A questo riguardo Windows Server 2012 introduce un concetto chiamato Software-Defined Networking (SDN): permette di condividere infrastrutture di rete isolate, dove le reti logiche sono astratte dalla rete fisica sottostante. “Questa è la più grande singola trasformazione del data center a cui abbiamo assistito – ha aggiunto Schutz – Lo abbiamo fatto con Azure, lo stiamo facendo con Server 2012”
Mi è anche piaciuta la definizione di Schutz di cloud computing come insieme di servizi, management a automation, una definizione che rispecchia la discussione che ho avuto alcune anni fa con Jeff Woolsey, Server principal group program manager. “Il messaggio è semplice: voi non potete pensare più a un server, siete morti se lo fate. Pensate invece all’intero DC come a un computer, o quello che noi chiamiamo una unit of computer”.

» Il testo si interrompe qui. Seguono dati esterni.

(* ===== verification/Wrapping.v ===== *)
(** * Wrapping integers: wrapping_integers.hh and wrapping_integers.cc

    32-bit sequence numbers relative to an initial sequence number, and the
    conversions to and from 64-bit absolute sequence numbers. *)

From S2P Require Import Prelude.

Module WrappingInt32.

Record t := mk { raw_value : Z }.

(** [explicit WrappingInt32(uint32_t raw_value)]; the argument is converted to
    [uint32_t]. *)
Definition of_raw (z : Z) : t := mk (w32 z).

(** The object holds a [uint32_t]. *)
Definition ok (a : t) : Prop := is_u32 (raw_value a).

(** [operator-(a, b)], an [int32_t]. *)
Definition sub (a b : t) : Z :=
  let d := w32 (raw_value a - raw_value b) in
  if d <? 0x80000000 then d else d - 0x100000000.

Definition eqb (a b : t) : bool := raw_value a =? raw_value b.

Definition neqb (a b : t) : bool := negb (eqb a b).

Definition gtb (a b : t) : bool := raw_value b <? raw_value a.

Definition geb (a b : t) : bool := raw_value b <=? raw_value a.

Definition ltb (a b : t) : bool := raw_value a <? raw_value b.

Definition leb (a b : t) : bool := raw_value a <=? raw_value b.

(** [operator+(a, uint32_t)] and [operator-(a, uint32_t)], which adds [-b]. *)
Definition add (a : t) (b : Z) : t := of_raw (raw_value a + w32 b).

Definition sub_n (a : t) (b : Z) : t := add a (w32 (- b)).

End WrappingInt32.

Definition wrap (n : Z) (isn : WrappingInt32.t) : WrappingInt32.t :=
  WrappingInt32.of_raw (w64 (Z.land n 0xFFFFFFFF + WrappingInt32.raw_value isn)).

(** [UINT32_MAX + 1 - offset] is computed in [uint32_t]. *)
Definition unwrap (n isn : WrappingInt32.t) (checkpoint : Z) : Z :=
  let nn := WrappingInt32.raw_value n in
  let cn := WrappingInt32.raw_value (wrap checkpoint isn) in
  let cn_is_large := nn <=? cn in
  let offset := if cn_is_large then w32 (cn - nn) else w32 (nn - cn) in
  let of_large_half := UINT32_MAX / 2 <? offset in
  let backward :=
    (negb cn_is_large && of_large_half) || (cn_is_large && negb of_large_half) in
  let co_offset := w32 (UINT32_MAX + 1 - offset) in
  if backward then
    if (checkpoint <=? UINT32_MAX / 2) &&
       ((of_large_half && (UINT32_MAX <? w64 (checkpoint - co_offset))) ||
        (negb of_large_half && (UINT32_MAX <? w64 (checkpoint - offset))))
    then if cn <=? nn then w64 (checkpoint + offset) else w64 (checkpoint + co_offset)
    else if negb of_large_half then w64 (checkpoint - offset)
         else w64 (checkpoint - co_offset)
  else if negb of_large_half then w64 (checkpoint + offset)
       else w64 (checkpoint + co_offset).

Arguments wrap : simpl never.
Arguments unwrap : simpl never.

(** ** Laws of the conversions *)

Lemma wrap_raw n isn :
  0 <= n → WrappingInt32.ok isn →
  WrappingInt32.raw_value (wrap n isn) = w32 (n + WrappingInt32.raw_value isn).
Proof.
  unfold WrappingInt32.ok. intros Hn Hi. unfold wrap. simpl.
  change 0xFFFFFFFF with (Z.ones 32). rewrite Z.land_ones by lia.
  change (2 ^ 32) with 0x100000000. zmod_lia.
Qed.

Lemma wrap_ok n isn : WrappingInt32.ok (wrap n isn).
Proof. apply w32_range. Qed.

Lemma of_raw_ok z : WrappingInt32.ok (WrappingInt32.of_raw z).
Proof. apply w32_range. Qed.

Lemma add_ok a b : WrappingInt32.ok (WrappingInt32.add a b).
Proof. apply of_raw_ok. Qed.

Lemma sub_n_ok a b : WrappingInt32.ok (WrappingInt32.sub_n a b).
Proof. apply of_raw_ok. Qed.

#[export] Hint Resolve wrap_ok of_raw_ok add_ok sub_n_ok : sponge.

Lemma wrapping_eq (a b : WrappingInt32.t) :
  WrappingInt32.raw_value a = WrappingInt32.raw_value b → a = b.
Proof. destruct a, b. simpl. congruence. Qed.

(** Two absolute numbers wrap to the same 32-bit number exactly when they are
    congruent modulo [2^32]. *)
Lemma wrap_eq_iff a b isn :
  0 <= a → 0 <= b → WrappingInt32.ok isn →
  wrap a isn = wrap b isn ↔ w32 a = w32 b.
Proof.
  intros Ha Hb Hi. split.
  - intros E. apply (f_equal WrappingInt32.raw_value) in E.
    rewrite !wrap_raw in E by done. zmod_lia.
  - intros E. apply wrapping_eq. rewrite !wrap_raw by done. zmod_lia.
Qed.

Lemma wrap_add a k isn :
  0 <= a → 0 <= k → WrappingInt32.ok isn →
  WrappingInt32.add (wrap a isn) k = wrap (a + k) isn.
Proof.
  intros. apply wrapping_eq. unfold WrappingInt32.add, WrappingInt32.of_raw.
  cbn [WrappingInt32.raw_value]. rewrite !wrap_raw by (lia || done). zmod_lia.
Qed.

Lemma wrap_sub_n a k isn :
  0 <= k <= a → WrappingInt32.ok isn →
  WrappingInt32.sub_n (wrap a isn) k = wrap (a - k) isn.
Proof.
  intros. apply wrapping_eq.
  unfold WrappingInt32.sub_n, WrappingInt32.add, WrappingInt32.of_raw.
  cbn [WrappingInt32.raw_value]. rewrite !wrap_raw by (lia || done). zmod_lia.
Qed.

Lemma wrap_0 isn : WrappingInt32.ok isn → wrap 0 isn = isn.
Proof. intros H. apply wrapping_eq. rewrite wrap_raw by done. by apply w32_small. Qed.

(** Every 32-bit number is the wrap of some absolute number. *)
Lemma wrap_surj n isn :
  WrappingInt32.ok n → WrappingInt32.ok isn →
  wrap (w32 (WrappingInt32.raw_value n - WrappingInt32.raw_value isn)) isn = n.
Proof.
  unfold WrappingInt32.ok. intros Hn Hi. apply wrapping_eq.
  rewrite wrap_raw by (try done; apply w32_range). zmod_lia.
Qed.

(** [unwrap] never leaves the window of half the sequence space around the
    checkpoint, except when the numbers below it run out. *)
Lemma unwrap_cases n isn cp :
  WrappingInt32.ok n → WrappingInt32.ok isn → 0 <= cp → cp + 0x100000000 < 0x10000000000000000 →
  let r := unwrap n isn cp in
  0 <= r ∧ w32 (r + WrappingInt32.raw_value isn) = WrappingInt32.raw_value n ∧
  (Z.abs (r - cp) <= 0x80000000 ∨ cp < r < 0x100000000).
Proof.
  unfold WrappingInt32.ok. intros Hn Hi Hcp Hb. unfold unwrap.
  rewrite wrap_raw by done. cbv zeta.
  repeat case_match; bool_to_prop; unfold UINT32_MAX in *; simpl in *; zmod_lia.
Qed.

(** [unwrap] inverts [wrap] for every number less than half the sequence space
    away from the checkpoint. *)
Lemma unwrap_wrap a isn cp :
  WrappingInt32.ok isn → 0 <= a → 0 <= cp → cp + 0x100000000 < 0x10000000000000000 →
  Z.abs (a - cp) < 0x80000000 →
  unwrap (wrap a isn) isn cp = a.
Proof.
  intros Hi Ha Hcp Hb Hd.
  destruct (unwrap_cases (wrap a isn) isn cp) as (Hr & Hw & Hc); [auto with sponge..|].
  rewrite wrap_raw in Hw by done. unfold_w.
  destruct Hc; Z.div_mod_to_equations; lia.
Qed.

(** C24. [unwrap] returns an absolute sequence number that wraps to [n], and no
    other absolute number that wraps to [n] is closer to the checkpoint. *)
Theorem unwrap_closest n isn cp :
  WrappingInt32.ok n → WrappingInt32.ok isn →
  0 <= cp → cp + 0x100000000 < 0x10000000000000000 →
  let r := unwrap n isn cp in
  0 <= r ∧ wrap r isn = n ∧
  ∀ r', 0 <= r' → wrap r' isn = n → Z.abs (r - cp) <= Z.abs (r' - cp).
Proof.
  intros Hn Hi Hcp Hb.
  destruct (unwrap_cases n isn cp) as (Hr & Hw & Hc); [done..|].
  split_and!; [done| |].
  - apply wrapping_eq. by rewrite wrap_raw.
  - intros r' Hr' <-. rewrite wrap_raw in Hw by done. unfold_w.
    destruct Hc; Z.div_mod_to_equations; lia.
Qed.

Lemma unwrap_closest_witness :
  let r := unwrap (WrappingInt32.mk 15) (WrappingInt32.mk 16) 0 in
  r = 0xFFFFFFFF ∧ wrap r (WrappingInt32.mk 16) = WrappingInt32.mk 15.
Proof.
  pose proof (unwrap_closest (WrappingInt32.mk 15) (WrappingInt32.mk 16) 0) as H.
  destruct H as (_ & H & _); [unfold WrappingInt32.ok; unfold_w; simpl; lia..|].
  split; [reflexivity|exact H].
Defined.

(** Converting an absolute sequence number to its 32-bit form and back
    returns it, whatever the initial sequence number, as long as the checkpoint
    is less than half the sequence space away. *)
Theorem wrap_unwrap_roundtrip a isn cp :
  WrappingInt32.ok isn → 0 <= a → 0 <= cp → cp + 0x100000000 < 0x10000000000000000 →
  Z.abs (a - cp) < 0x80000000 →
  unwrap (wrap a isn) isn cp = a.
Proof. apply unwrap_wrap. Qed.

Lemma wrap_unwrap_roundtrip_witness :
  unwrap (wrap 0x300000007 (WrappingInt32.mk 0xFFFFFFFF)) (WrappingInt32.mk 0xFFFFFFFF) 0x280000008
  = 0x300000007.
Proof.
  apply (wrap_unwrap_roundtrip 0x300000007 (WrappingInt32.mk 0xFFFFFFFF) 0x280000008);
    unfold WrappingInt32.ok; unfold_w; simpl; lia.
Defined.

Il futuro di questo è un software intelligente capace di lavorare su hardware standardizzato; un software in grado di reindirizzare automaticamente in caso di guasti e mantenere sempre attivi i servizi. Qualcosa di questo appartiene all’evoluzione dove la elasticità del sistema è nel layer software anziché in quello hardware.
“Il protocollo SMB è oggi elastico ai guasti dell’hardware , cosicché le app non devono necessariamente esserlo – ha detto Woolsey – Non abbiamo quindi bisogno di realizzare app realmente intelligenti. L’OS sa cosa fare”.